Our brains have been rewired with the rise of digital devices in the past couple decades. We’re processing information, both through reading and writing , in different ways than our pre-gadget predecessors. This is by no means to a jab at technology, which has the power to make us more productive and efficient. It’s simply the truth — for better or for worse — about how we’ve adapted.
If you’ve been to a lecture hall or a meeting recently, you’ve probably noticed the proliferation of laptops and tablets replacing traditional pen and paper. Typing has its benefits, as many people are much faster at typing than writing freeform. Typed notes are also far more legible than the barely decipherable notes that we’re sometimes capable of. Saving all the notes in one place without the fears of misplacing them is also convenient.
There is a downside to typing notes instead of writing them the old-fashioned way — and it’s a pretty big one. We don’t remember or even fully understand what we type, compared to when we notes we take by hand.
This presents something of a problem. Somewhat ironically, technology offers some solutions to this dilemma. A number of apps mimic old-fashioned note taking while also offering the conveniences of digital apps.
Writing for the Mind
A handful of studies prove that writing something out by hand is better for memory than typing. Before you ask, these studies weren’t funded by the industries of big pencil or big notebook. It was just the work of curious researchers who were later published in Psychological Science.

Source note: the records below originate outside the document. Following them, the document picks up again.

(* ===== verification/Engine.v ===== *)
(** * Engine: [globalEndLuminosityBlock]

    When a luminosity block closes the module records the block number,
    asks both fitters for a beam spot (storing it under "BF" and "PV" when
    the fit succeeds) and resets them, and then, for each of the six
    variables, projects the beam spots of type [Tracker] into [resultsMap]
    (key to value and error), gathers the vertex samples of the block into
    [vertexResults], and walks the category table: each category with a
    booked histogram fills it or sets the block's bin, provided the entries
    it reads are in [resultsMap].

    [resultsMap] and [histosMap_] are mutated along the walk, the first
    through [operator[]], the second through the histogram pointers; the
    walk is therefore written in the state monad over [Loc]. *)

From S2P Require Export Prelude Double StdMap BeamSpot Histo Fitter Catalog Cache.

Local Open Scope string_scope.
Local Open Scope list_scope.
Local Open Scope st_scope.

(** ** The fitters *)

Section Fitters.
Context `{BeamFitterOps} `{PVFitterOps}.

(** Run both fits, store what they deliver, reset both fitters. *)
Definition run_fitters (beamSpotInfo : BeamSpotInfo) (bf : BeamFitter) (pvf : PVFitter)
  : BeamSpotInfo * BeamFitter * PVFitter :=
  let (okBF, bf1) := bf_runPVandTrkFitter bf in
  let info1 :=
    if okBF then
      set_beamSpotMap (<["BF" := bf_getBeamSpot bf1]> (beamSpotMap_ beamSpotInfo)) beamSpotInfo
    else beamSpotInfo in
  let bf2 := bf_resetPVFitter (bf_resetRefTime (bf_resetLSRange (bf_resetTrkVector bf1))) in
  let (okPV, pvf1) := pv_runFitter pvf in
  let info2 :=
    if okPV then
      set_beamSpotMap (<["PV" := pv_getBeamSpot pvf1]> (beamSpotMap_ info1)) info1
    else info1 in
  (info2, bf2, pv_resetAll pvf1).

(** The bag after the fits: a successful fit is stored under its key, the
    other entries and the vertex samples are as they were. *)
Lemma run_fitters_bag beamSpotInfo bf pvf key :
  let info := fst (fst (run_fitters beamSpotInfo bf pvf)) in
  vertices_ info = vertices_ beamSpotInfo
  /\ beamSpotMap_ info !! key
     = if (key =? "PV") && fst (pv_runFitter pvf)
       then Some (pv_getBeamSpot (snd (pv_runFitter pvf)))
       else if (key =? "BF") && fst (bf_runPVandTrkFitter bf)
       then Some (bf_getBeamSpot (snd (bf_runPVandTrkFitter bf)))
       else beamSpotMap_ beamSpotInfo !! key.
Proof.
  unfold run_fitters.
  destruct (bf_runPVandTrkFitter bf) as [okBF bf1], (pv_runFitter pvf) as [okPV pvf1].
  simpl. split; [destruct okBF, okPV; reflexivity|].
  destruct (String.eqb_spec key "PV") as [Hpv|Hpv], (String.eqb_spec key "BF") as [Hbf|Hbf],
    okBF, okPV; subst; simpl; try discriminate;
    rewrite ?lookup_insert_eq, ?lookup_insert_ne by congruence;
    rewrite ?lookup_insert_eq, ?lookup_insert_ne by congruence; reflexivity.
Qed.

(** When neither fit succeeds the bag is as it was. *)
Lemma run_fitters_failed beamSpotInfo bf pvf :
  fst (bf_runPVandTrkFitter bf) = false -> fst (pv_runFitter pvf) = false ->
  fst (fst (run_fitters beamSpotInfo bf pvf)) = beamSpotInfo.
Proof.
  unfold run_fitters.
  destruct (bf_runPVandTrkFitter bf) as [okBF bf1], (pv_runFitter pvf) as [okPV pvf1].
  simpl. intros -> ->. reflexivity.
Qed.

(** Both fitters are reset, whatever the fits gave. *)
Lemma run_fitters_reset beamSpotInfo bf pvf :
  snd (fst (run_fitters beamSpotInfo bf pvf))
  = bf_resetAll (snd (bf_runPVandTrkFitter bf))
  /\ snd (run_fitters beamSpotInfo bf pvf) = pv_resetAll (snd (pv_runFitter pvf)).
Proof.
  unfold run_fitters.
  destruct (bf_runPVandTrkFitter bf) as [okBF bf1], (pv_runFitter pvf) as [okPV pvf1].
  split; reflexivity.
Qed.

End Fitters.

(** ** The projections of one variable *)

(** Value and error of a variable in a beam spot; [None] for a name that is
    none of the six. *)
Definition project (var : string) (bs : BeamSpot) : option (double * double) :=
  if var =? "x" then Some (x0 bs, x0Error bs)
  else if var =? "y" then Some (y0 bs, y0Error bs)
  else if var =? "z" then Some (z0 bs, z0Error bs)
  else if var =? "sigmaX" then Some (BeamWidthX bs, BeamWidthXError bs)
  else if var =? "sigmaY" then Some (BeamWidthY bs, BeamWidthYError bs)
  else if var =? "sigmaZ" then Some (sigmaZ bs, sigmaZ0Error bs)
  else None.

(** The loop over [beamSpotMap_] that fills [resultsMap]. *)
Definition build_resultsMap (var : string) (beamSpotMap : gmap string BeamSpot)
  : gmap string (double * double) :=
  map_fold (fun key bs resultsMap =>
              if is_tracker (type_ bs) then
                match project var bs with
                | Some p => <[key := p]> resultsMap
                | None => resultsMap
                end
              else resultsMap) ∅ beamSpotMap.

(** Value and error of a variable in a vertex sample; the widths have none. *)
Definition vertex_project (var : string) (pv : pvPosAndErr) : option (double * double) :=
  if var =? "x" then Some (xWithError pv)
  else if var =? "y" then Some (yWithError pv)
  else if var =? "z" then Some (zWithError pv)
  else None.

(** The double loop over [vertices_] that fills [vertexResults]. *)
Definition build_vertexResults (var : string) (vertices : list (list pvPosAndErr))
  : list (double * double) :=
  fold_left (fun acc itPV =>
    fold_left (fun acc pv =>
                 match vertex_project var pv with
                 | Some p => acc ++ [p]
                 | None => acc
                 end) itPV acc) vertices [].

(** ** The walk over the categories *)

(** The locals the walk mutates. *)
Record Loc : Type := mkLoc {
  resultsMap : gmap string (double * double);
  hmap : HistosContainer
}.

(** [resultsMap.find(key) != resultsMap.end()] *)
Definition rm_has (key : string) : St Loc bool :=
  fun s => (has_key key (resultsMap s), s).

(** [resultsMap[key]]: inserts a zero pair when the key is absent. *)
Definition rm_at (key : string) : St Loc (double * double) :=
  fun s =>
    match resultsMap s !! key with
    | Some p => (p, s)
    | None => ((0%float, 0%float),
               mkLoc (<[key := (0%float, 0%float)]> (resultsMap s)) (hmap s))
    end.

(** [histo = histosMap_[var][scope][cat]] *)
Definition histo_at (var scope cat : string) : St Loc ME :=
  fun s => let (x, hm) := hm_at var scope cat (hmap s) in (x, mkLoc (resultsMap s) hm).

(** A call through [histo]. *)
Definition on_histo (var scope cat : string) (f : Histo -> Histo) : St Loc unit :=
  modify (fun s => mkLoc (resultsMap s) (hm_update f var scope cat (hmap s))).

Section Categories.
(** The histogram the current category writes to, the block number, the
    block's bag and the vertex projections. *)
Variable upd : (Histo -> Histo) -> St Loc unit.
Variable lumi : Z.
Variable beamSpotMap : gmap string BeamSpot.
Variable vertexResults : list (double * double).

(** "Coordinate": the test looks into [beamSpotMap_], the read into
    [resultsMap]. *)
Definition fill_coordinate : St Loc unit :=
  when (has_key "DB" beamSpotMap)
    (let* db := rm_at "DB" in upd (Fill (fst db))).

(** "PrimaryVertex fit-X": one entry, the difference of two fits. *)
Definition fill_diff (a b : string) : St Loc unit :=
  let* ha := rm_has a in let* hb := rm_has b in
  when (ha && hb)
    (let* pa := rm_at a in let* pb := rm_at b in upd (Fill (fst pa - fst pb)%float)).

(** "PrimaryVertex-X": one entry per sampled vertex. *)
Definition fill_vertex_diff (a b : string) : St Loc unit :=
  let* ha := rm_has a in let* hb := rm_has b in
  when (ha && hb)
    (for_each vertexResults (fun itPV =>
       let* pb := rm_at b in upd (Fill (fst itPV - fst pb)%float))).

(** "Lumibased S": value and error of one source in the block's bin. *)
Definition set_value (a : string) : St Loc unit :=
  let* ha := rm_has a in
  when ha
    (let* pa := rm_at a in upd (setBinContent lumi (fst pa)) ;;
     let* pa' := rm_at a in upd (setBinError lumi (snd pa'))).

(** "Lumibased S1-S2 fit": difference and quadrature error in the block's
    bin. *)
Definition set_diff (a b : string) : St Loc unit :=
  let* ha := rm_has a in let* hb := rm_has b in
  when (ha && hb)
    (let* pa := rm_at a in let* pb := rm_at b in
     upd (setBinContent lumi (fst pa - fst pb)%float) ;;
     let* pa' := rm_at a in let* pb' := rm_at b in
     upd (setBinError lumi (quad_sum (snd pa') (snd pb')))).

(** "Lumibased PrimaryVertex-X": every sampled vertex is written to the
    block's bin, one after the other. *)
Definition set_vertex_diff (b : string) : St Loc unit :=
  let* hb := rm_has b in
  when (hb && negb (match vertexResults with [] => true | _ => false end))
    (for_each vertexResults (fun itPV =>
       let* pb := rm_at b in
       upd (setBinContent lumi (fst itPV - fst pb)%float) ;;
       let* pb' := rm_at b in
       upd (setBinError lumi (quad_sum (snd itPV) (snd pb'))))).

(** The chain of comparisons on the category name. *)
Definition dispatch (cat : string) : St Loc unit :=
  if cat =? "Coordinate" then fill_coordinate
  else if cat =? "PrimaryVertex fit-DataBase" then fill_diff "PV" "DB"
  else if cat =? "PrimaryVertex fit-BeamFit" then fill_diff "PV" "BF"
  else if cat =? "PrimaryVertex fit-Online" then fill_diff "PV" "SC"
  else if cat =? "PrimaryVertex-DataBase" then fill_vertex_diff "PV" "DB"
  else if cat =? "PrimaryVertex-BeamFit" then fill_vertex_diff "PV" "BF"
  else if cat =? "PrimaryVertex-Online" then fill_vertex_diff "PV" "SC"
  else if cat =? "Lumibased BeamSpotFit" then set_value "BF"
  else if cat =? "Lumibased PrimaryVertex" then set_value "PV"
  else if cat =? "Lumibased DataBase" then set_value "DB"
  else if cat =? "Lumibased Online" then set_value "SC"
  else if cat =? "Lumibased PrimaryVertex-DataBase fit" then set_diff "PV" "DB"
  else if cat =? "Lumibased PrimaryVertex-Online fit" then set_diff "PV" "SC"
  else if cat =? "Lumibased Online-DataBase fit" then set_diff "SC" "DB"
  else if cat =? "Lumibased PrimaryVertex-DataBase" then set_vertex_diff "DB"
  else if cat =? "Lumibased PrimaryVertex-Online" then set_vertex_diff "SC"
  else ret tt.

End Categories.

(** One iteration of the loop over [histoByCategoryNames_]. *)
Definition fill_category (lumi : Z) (beamSpotMap : gmap string BeamSpot)
    (vertexResults : list (double * double)) (var scope cat : string) : St Loc unit :=
  let* histo := histo_at var scope cat in
  match histo with
  | None => ret tt
  | Some _ => dispatch (on_histo var scope cat) lumi beamSpotMap vertexResults cat
  end.

(** One iteration of the loop over [varNamesV_]. *)
Definition endLumi_var (lumi : Z) (beamSpotInfo : BeamSpotInfo)
    (cats : list (string * string)) (hm : HistosContainer) (var : string)
  : HistosContainer :=
  let rm := build_resultsMap var (beamSpotMap_ beamSpotInfo) in
  let vr := build_vertexResults var (vertices_ beamSpotInfo) in
  hmap (exec (for_each cats (fun itM =>
                fill_category lumi (beamSpotMap_ beamSpotInfo) vr var (fst itM) (snd itM)))
          (mkLoc rm hm)).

In one study, college students took notes while watching Ted Talk. After a 30-minute break, they were tested on the material from the video. The students that typed their notes and wrote them down actually performed equally well on the part of the quiz that tested factual material. Where they differed, however, is in questions that were conceptual.

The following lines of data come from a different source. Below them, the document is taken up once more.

(* ===== verification/Series.v ===== *)
(** * Series: what a closed luminosity block leaves in the histograms

    The theorems of this file state, for the loop of
    [globalEndLuminosityBlock] over variables and categories
    ([endLumi_vars]), what each kind of category holds afterwards: the
    per-block value series, the per-block difference series, the per-vertex
    series, and the per-run distributions.  They are instantiated on the
    block of [Scenario]. *)

From S2P Require Export Engine Scenario.

Local Open Scope string_scope.
Local Open Scope list_scope.

(** ** The categories by kind *)

(** The difference series: scope, category, minuend, subtrahend. *)
Definition diff_series : list (string * string * string * string) :=
  [ ("lumi", "Lumibased PrimaryVertex-DataBase fit", "PV", "DB");
    ("lumi", "Lumibased PrimaryVertex-Online fit", "PV", "SC");
    ("validation", "Lumibased Online-DataBase fit", "SC", "DB") ].

(** The value series: scope, category, source. *)
Definition value_series : list (string * string * string) :=
  [ ("lumi", "Lumibased BeamSpotFit", "BF");
    ("lumi", "Lumibased PrimaryVertex", "PV");
    ("lumi", "Lumibased DataBase", "DB");
    ("lumi", "Lumibased Online", "SC") ].

(** The per-vertex series: scope, category, reference. *)
Definition vertex_series : list (string * string * string) :=
  [ ("validation", "Lumibased PrimaryVertex-DataBase", "DB");
    ("validation", "Lumibased PrimaryVertex-Online", "SC") ].

(** The per-run distributions of fit differences: category, minuend,
    subtrahend. *)
Definition fit_distributions : list (string * string * string) :=
  [ ("PrimaryVertex fit-DataBase", "PV", "DB");
    ("PrimaryVertex fit-BeamFit", "PV", "BF");
    ("PrimaryVertex fit-Online", "PV", "SC") ].

(** The per-run distributions of vertex differences: category, required
    fit, reference. *)
Definition vertex_distributions : list (string * string * string) :=
  [ ("PrimaryVertex-DataBase", "PV", "DB");
    ("PrimaryVertex-BeamFit", "PV", "BF");
    ("PrimaryVertex-Online", "PV", "SC") ].

Section Series.
Variables (lumi : Z) (info : BeamSpotInfo) (cats : list (string * string))
  (vars : list string) (hm : HistosContainer) (var : string).
Hypotheses (Hcats : NoDup cats) (Hvars : NoDup vars) (Hvar : In var vars).
Implicit Types (scope cat a b : string) (h : Histo) (pa pb : double * double)
  (rm : gmap string (double * double)).

Local Abbreviation bsm := (beamSpotMap_ info).
Local Abbreviation vr := (build_vertexResults var (vertices_ info)).
Local Abbreviation effect := (cat_effect lumi bsm vr).
Local Abbreviation after_walk := (endLumi_vars lumi info cats vars hm).
Local Abbreviation reached prefix :=
  (resultsMap (fold_left (cat_step lumi bsm vr var) prefix
                 (mkLoc (build_resultsMap var bsm) hm))).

Those students who wrote notes by hand had a better understanding than their counterparts. Researchers found that computer users simply wrote down exactly what they heard rather than writing out their thoughts. When it came to the quiz, they were unable to recall those conceptual notions.
Follow-up studies found similar results and further evidence. Perhaps most interesting, researchers discovered that notes consulted a week after first taking them are more useful when handwritten rather than typed.
Using Your Hands
For those people in a professional setting, the ineffectiveness of modern note taking is a problem. Written notes taking can be untidy and cumbersome (how many words do you think you can write by hand before tiring?). Despite that, the reliance on writing everything down as fast as possible on our laptops turns out to be a disadvantage.
There are some elegant solutions out there that fuse the best aspects of each note-taking technique into one convenient package.
One of the best-regarded apps for handwritten notes is Noteshelf. The interface is excellent, but what sets Noteshelf apart from the others is just how easy it is to use despite its abundance of features. There are plenty of templates and the ability to annotate pictures, which is quite useful in both a professional or personal setting.
The ease of sharing the photos — either to Dropbox, Evernote, and elsewhere — is a welcome feature for those who are working on teams or like keeping their notes organized.
Google Handwriting Input
While Google Handwriting Input lacks the frills of other freeform writing apps, it’s a useful tool. By installing it, you add writing functionality to your phone or tablet. Google markets this app as a complement to existing voice and typing inputs, and that’s exactly what this app does. You can easily switch between freeform writing and typing when using Google’s apps.
Since it’s merely a complement to existing input features, you’ll still need a note taking app. Google Keep, which comes default on most devices, isn’t the most sophisticated but definitely gets the job done.
If you’re familiar with note-taking apps, you’ve probably heard of Evernote. The makers of that popular program created the cleverly-named Penultimate, which takes a freeform writing approach to notes. This app integrates nicely with Evernote, so if you’re already using that program you should give Evernote a try.
(Free with in-app purchases, iOS)
Unfortunately, Apple users have the best picks when it comes to handwriting apps. There are, however, some good options for Android users. One of the most popular Android options is Squid (formerly known as Papyrus). This is an intuitive app that lets you markup PDFs. You can also easily shares notes via Evernote or email.
(Free with in-app purchases on Android, $1.99 on iOS)
Give Writing a Try
Habits are hard to break. If you’re accustomed to rapidly typing up notes with a keyboard, give any of these handwriting notes a try. It’ll be a tough transition at first, but science says it’ll be worth the effort. A better understanding of what you’re writing about is sometimes a good trade-off to typing fast.